Check each line of the records below for the word "tauto" and copy those where it appears.

Collected data |
________________________________________
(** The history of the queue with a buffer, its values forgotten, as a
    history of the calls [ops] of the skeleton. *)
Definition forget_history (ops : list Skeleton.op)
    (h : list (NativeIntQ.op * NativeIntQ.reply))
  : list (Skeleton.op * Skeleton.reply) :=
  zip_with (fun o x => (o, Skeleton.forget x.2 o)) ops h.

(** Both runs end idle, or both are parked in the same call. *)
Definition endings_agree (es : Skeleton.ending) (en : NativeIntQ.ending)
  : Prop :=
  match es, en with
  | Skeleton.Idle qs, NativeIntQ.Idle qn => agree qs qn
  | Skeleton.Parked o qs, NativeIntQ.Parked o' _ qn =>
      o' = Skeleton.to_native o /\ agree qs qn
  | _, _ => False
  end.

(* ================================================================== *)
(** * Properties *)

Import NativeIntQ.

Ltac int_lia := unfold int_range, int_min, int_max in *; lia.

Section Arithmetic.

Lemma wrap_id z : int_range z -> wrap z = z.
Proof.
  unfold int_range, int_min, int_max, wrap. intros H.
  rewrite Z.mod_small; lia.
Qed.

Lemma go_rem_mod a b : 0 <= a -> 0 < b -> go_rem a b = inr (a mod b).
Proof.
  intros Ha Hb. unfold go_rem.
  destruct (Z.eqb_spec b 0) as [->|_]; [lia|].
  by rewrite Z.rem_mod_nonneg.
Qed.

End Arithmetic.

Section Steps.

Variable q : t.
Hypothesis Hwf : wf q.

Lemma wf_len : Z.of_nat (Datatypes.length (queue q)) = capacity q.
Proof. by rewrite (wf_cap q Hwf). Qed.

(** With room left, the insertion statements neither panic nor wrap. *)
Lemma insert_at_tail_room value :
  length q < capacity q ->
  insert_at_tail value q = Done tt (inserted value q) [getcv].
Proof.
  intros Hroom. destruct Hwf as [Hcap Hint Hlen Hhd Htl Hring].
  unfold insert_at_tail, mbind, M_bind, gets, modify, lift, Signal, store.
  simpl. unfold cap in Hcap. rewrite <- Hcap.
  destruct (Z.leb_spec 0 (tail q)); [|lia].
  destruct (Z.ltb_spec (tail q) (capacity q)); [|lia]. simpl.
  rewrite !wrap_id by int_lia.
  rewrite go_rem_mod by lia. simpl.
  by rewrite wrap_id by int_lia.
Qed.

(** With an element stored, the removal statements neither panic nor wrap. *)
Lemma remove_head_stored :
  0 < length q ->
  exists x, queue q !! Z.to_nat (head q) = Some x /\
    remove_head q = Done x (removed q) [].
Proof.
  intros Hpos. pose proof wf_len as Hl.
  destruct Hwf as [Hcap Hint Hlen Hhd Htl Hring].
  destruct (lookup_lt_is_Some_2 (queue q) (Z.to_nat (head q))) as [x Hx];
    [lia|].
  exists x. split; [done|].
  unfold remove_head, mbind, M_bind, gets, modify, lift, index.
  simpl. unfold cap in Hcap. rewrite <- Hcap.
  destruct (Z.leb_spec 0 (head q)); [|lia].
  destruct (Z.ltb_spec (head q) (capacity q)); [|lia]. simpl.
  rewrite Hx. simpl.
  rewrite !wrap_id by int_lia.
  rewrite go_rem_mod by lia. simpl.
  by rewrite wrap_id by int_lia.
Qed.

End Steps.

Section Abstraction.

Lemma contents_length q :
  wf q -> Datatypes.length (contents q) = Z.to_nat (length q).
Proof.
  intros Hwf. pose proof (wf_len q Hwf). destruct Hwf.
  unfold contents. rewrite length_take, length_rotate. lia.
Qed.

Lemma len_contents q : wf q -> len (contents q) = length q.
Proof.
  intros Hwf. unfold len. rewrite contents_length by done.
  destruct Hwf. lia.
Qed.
________________________________________
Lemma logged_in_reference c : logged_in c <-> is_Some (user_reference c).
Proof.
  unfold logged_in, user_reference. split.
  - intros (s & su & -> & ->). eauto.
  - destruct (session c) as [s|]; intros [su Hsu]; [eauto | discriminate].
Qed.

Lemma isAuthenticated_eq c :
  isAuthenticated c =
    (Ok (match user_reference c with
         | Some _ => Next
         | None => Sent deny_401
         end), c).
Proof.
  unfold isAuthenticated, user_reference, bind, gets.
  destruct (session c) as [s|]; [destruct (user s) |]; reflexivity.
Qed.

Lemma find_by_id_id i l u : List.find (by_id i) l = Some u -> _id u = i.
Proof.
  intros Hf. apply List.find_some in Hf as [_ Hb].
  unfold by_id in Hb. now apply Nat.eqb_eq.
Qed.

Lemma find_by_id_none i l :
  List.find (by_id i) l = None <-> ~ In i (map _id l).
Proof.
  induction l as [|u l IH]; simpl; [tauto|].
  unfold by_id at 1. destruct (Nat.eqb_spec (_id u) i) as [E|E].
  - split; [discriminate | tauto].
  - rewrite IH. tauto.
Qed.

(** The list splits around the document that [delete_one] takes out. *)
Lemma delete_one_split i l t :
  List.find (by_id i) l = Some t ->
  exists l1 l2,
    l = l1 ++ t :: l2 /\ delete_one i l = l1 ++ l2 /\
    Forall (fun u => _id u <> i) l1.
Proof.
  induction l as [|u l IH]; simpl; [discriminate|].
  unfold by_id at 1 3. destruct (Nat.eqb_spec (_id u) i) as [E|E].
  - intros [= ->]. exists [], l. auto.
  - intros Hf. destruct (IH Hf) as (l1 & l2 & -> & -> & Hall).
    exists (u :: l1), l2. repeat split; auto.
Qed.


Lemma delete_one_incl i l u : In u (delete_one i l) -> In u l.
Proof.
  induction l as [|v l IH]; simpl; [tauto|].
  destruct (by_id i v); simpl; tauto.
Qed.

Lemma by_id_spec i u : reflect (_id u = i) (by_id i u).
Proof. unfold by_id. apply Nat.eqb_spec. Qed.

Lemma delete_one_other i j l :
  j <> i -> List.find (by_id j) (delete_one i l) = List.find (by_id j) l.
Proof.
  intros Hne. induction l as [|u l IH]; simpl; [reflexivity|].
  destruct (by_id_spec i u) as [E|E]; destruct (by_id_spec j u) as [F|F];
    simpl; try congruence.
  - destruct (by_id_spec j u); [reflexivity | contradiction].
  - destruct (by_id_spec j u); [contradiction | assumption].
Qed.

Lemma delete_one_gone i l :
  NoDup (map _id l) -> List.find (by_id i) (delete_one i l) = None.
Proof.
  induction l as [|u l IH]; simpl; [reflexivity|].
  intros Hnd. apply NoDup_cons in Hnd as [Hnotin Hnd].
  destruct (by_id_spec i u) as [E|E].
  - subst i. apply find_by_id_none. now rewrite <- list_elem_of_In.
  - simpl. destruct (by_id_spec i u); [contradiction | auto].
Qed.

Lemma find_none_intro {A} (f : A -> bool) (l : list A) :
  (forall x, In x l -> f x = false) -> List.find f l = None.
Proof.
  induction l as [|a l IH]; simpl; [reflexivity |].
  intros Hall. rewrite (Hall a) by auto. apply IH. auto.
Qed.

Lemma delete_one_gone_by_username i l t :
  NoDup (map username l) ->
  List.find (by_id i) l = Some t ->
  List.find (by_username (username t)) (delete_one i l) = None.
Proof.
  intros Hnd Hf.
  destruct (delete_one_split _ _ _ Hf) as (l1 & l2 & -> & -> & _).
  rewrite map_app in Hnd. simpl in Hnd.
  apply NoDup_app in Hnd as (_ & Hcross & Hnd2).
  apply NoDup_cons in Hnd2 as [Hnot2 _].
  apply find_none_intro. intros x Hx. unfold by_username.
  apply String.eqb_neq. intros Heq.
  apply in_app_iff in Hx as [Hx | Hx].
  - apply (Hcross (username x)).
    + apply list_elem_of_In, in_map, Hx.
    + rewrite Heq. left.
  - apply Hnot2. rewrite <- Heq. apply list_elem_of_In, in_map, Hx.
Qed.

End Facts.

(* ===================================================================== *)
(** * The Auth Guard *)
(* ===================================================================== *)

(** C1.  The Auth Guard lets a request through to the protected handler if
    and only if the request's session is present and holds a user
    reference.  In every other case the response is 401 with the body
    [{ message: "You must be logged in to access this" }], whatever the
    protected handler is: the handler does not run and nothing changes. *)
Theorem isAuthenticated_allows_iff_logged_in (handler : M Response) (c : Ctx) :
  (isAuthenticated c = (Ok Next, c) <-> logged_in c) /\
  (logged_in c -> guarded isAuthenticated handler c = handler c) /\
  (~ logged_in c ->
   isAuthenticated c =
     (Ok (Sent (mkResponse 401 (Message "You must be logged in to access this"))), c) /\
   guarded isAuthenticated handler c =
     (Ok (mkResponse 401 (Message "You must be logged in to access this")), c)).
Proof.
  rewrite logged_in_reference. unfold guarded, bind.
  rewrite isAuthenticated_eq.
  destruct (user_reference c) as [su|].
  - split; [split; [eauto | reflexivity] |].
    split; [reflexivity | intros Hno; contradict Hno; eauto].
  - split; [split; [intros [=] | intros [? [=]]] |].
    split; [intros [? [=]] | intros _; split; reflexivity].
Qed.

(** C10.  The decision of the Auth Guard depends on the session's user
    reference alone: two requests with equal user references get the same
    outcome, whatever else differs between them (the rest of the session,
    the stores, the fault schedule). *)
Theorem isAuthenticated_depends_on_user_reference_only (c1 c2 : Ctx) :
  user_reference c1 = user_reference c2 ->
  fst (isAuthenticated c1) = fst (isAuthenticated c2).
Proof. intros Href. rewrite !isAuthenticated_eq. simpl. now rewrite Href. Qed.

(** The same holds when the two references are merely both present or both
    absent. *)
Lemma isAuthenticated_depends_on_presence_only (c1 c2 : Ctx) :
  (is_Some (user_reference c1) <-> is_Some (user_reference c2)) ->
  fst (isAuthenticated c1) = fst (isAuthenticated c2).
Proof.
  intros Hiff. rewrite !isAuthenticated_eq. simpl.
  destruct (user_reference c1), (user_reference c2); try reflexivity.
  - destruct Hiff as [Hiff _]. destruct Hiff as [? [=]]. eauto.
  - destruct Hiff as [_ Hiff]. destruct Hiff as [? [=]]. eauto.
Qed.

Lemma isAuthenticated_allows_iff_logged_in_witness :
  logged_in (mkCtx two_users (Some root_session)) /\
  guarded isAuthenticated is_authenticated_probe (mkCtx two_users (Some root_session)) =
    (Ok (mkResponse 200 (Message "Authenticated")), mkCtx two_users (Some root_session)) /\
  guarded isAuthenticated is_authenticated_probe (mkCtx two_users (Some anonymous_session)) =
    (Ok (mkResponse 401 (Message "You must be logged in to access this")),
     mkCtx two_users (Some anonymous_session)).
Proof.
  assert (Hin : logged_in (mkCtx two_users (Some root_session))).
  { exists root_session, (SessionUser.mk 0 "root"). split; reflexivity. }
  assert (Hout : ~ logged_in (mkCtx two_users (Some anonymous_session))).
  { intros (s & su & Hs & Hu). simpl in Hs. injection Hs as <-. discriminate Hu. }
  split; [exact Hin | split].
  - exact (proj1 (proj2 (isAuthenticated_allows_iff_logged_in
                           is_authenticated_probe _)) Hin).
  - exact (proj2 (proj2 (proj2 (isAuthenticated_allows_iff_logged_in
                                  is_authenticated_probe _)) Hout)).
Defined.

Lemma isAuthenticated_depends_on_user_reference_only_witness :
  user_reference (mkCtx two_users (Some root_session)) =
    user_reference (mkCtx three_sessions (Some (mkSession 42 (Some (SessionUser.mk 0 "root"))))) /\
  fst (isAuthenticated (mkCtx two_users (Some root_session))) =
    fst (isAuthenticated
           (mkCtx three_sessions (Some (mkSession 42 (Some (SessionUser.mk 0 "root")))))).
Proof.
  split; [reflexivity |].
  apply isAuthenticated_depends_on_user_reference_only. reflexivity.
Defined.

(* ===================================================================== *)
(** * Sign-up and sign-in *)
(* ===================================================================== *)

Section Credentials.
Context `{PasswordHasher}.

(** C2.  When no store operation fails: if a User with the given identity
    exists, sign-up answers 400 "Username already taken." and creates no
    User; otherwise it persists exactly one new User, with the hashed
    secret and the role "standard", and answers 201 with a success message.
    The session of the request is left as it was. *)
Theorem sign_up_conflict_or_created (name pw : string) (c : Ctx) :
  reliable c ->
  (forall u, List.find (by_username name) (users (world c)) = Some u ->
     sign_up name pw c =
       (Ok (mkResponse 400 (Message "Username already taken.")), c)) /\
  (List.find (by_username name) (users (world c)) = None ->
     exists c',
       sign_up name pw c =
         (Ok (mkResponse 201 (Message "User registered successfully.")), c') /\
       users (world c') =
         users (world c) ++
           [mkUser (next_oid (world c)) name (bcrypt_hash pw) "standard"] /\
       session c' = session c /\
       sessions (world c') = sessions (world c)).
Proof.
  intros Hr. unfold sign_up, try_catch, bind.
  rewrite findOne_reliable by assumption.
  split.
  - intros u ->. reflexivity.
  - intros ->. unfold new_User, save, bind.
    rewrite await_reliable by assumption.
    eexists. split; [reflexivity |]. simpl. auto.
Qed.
________________________________________
THE ANSWER |
  induction l as [|u l IH]; simpl; [tauto|].
  - split; [discriminate | tauto].
  - rewrite IH. tauto.
  induction l as [|v l IH]; simpl; [tauto|].
  destruct (by_id i v); simpl; tauto.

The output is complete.